L’individu disposerait ainsi, pour agir selon sa conscience, de deux capacités psychiques : sa capacité réflexive et sa capacité expressive qui, ensemble, forment son intuition. Une fois posée cette hypothèse (qui reste bien sûr à vérifier), les questions, que soulève la socio-analyse, sont évidemment de savoir comment (dans quelles conditions et selon quels processus) ces capacités d’être sujet de lui-même sont activées dans la conscience de l’individu, comment elles lui permettent d’agir sur son conditionnement socioculturel et comment il peut ainsi orienter et donner du sens à ses conduites afin d’être davantage sujet de lui-même ?
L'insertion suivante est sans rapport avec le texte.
(* ===== verification/Sales.v ===== *)
(** * The books of the shop

    What the tables of units, orders, items, payments and notifications say together, as
    an invariant of the database, and the steps the program can take from one
    consistent database to the next. The walk through the handlers and the
    worker that shows the program takes no other steps is in [SalesSafety]. *)
From S2P Require Import Prelude Domain Schema Redis Runtime Ports Fixtures InventoryRepo CheckoutRepos CatalogRepos.
From S2P Require Import OrderService OrderCreate OrderConfirm.

(** ** The invariant *)

(** The prices of the items of an order, added up. *)
Definition add_price (orderID _ : UUID) (it : OrderItem) (acc : Z) : Z :=
  ((if (oi_OrderID it =? orderID)%N then Cents (oi_UnitPrice it) else 0) + acc)%Z.
Definition basket_cents (orderID : UUID) (items : gmap UUID OrderItem) : Z := map_fold (add_price orderID) 0%Z items.

(** A queued or sent confirmation of the order. *)
Definition confirms `{UuidPkg} (orderID : UUID) (o : Order) (n : Notification) : Prop :=
  n_Type n = NotificationTypeOrderConfirmation /\ n_TenantID n = o_TenantID o /\ n_UserID n = o_UserID o /\
  ("order_id", JString (uuid_String orderID)) ∈ n_Payload n.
Les processus qui seraient mis en œuvre dans la conscience de l’individu, et qu’il gère par réflexivité et par expressivité, peuvent, au moins provisoirement, être explicités par les huit propositions ci-dessous (j’entends par “proposition” une affirmation qui est plus qu’un hypothèse mais moins qu’une certitude) :
– Prop. 1) la pratique des relations sociales, en socialisant l’individu, l’incite à s’engager dans une destinée sociale ;
– Prop. 2) l’engagement dans sa destinée sociale réveille chez lui des attentes relationnelles de reconnaissance sociale et d’épanouissement personnel : certaines sont satisfaites, d’autres le sont moins ou pas du tout ;
– Prop. 3) les attentes satisfaites forment le noyau central de son identité ; celles qui sont insatisfaites alimentent des tensions existentielles dans les zones périphériques de cette identité ;
– Prop. 4) certaines conditions fragilisent son identité et produisent des malaises identitaires, qui l’incitent à remettre en question la destinée dans laquelle il s’est engagé ;
– Prop. 5) l’individu construit alors un récit du sujet, par lequel il s’explique son malaise identitaire et projette ce qu’il envisage de faire pour le soulager ;
– Prop. 6) il construit les raisons du sujet : ses motivations pour passer à l’acte et les résistances qui s’y opposent ;
– Prop. 7) il met en œuvre des ressources psychiques qui affaiblissent ses résistances et lui permettent de poser des actes libérateurs ;
– Prop. 8) il passe à l’acte : il redéfinit plus ou moins profondément ses relations sociales… et il paie le prix de sa libération toujours partielle !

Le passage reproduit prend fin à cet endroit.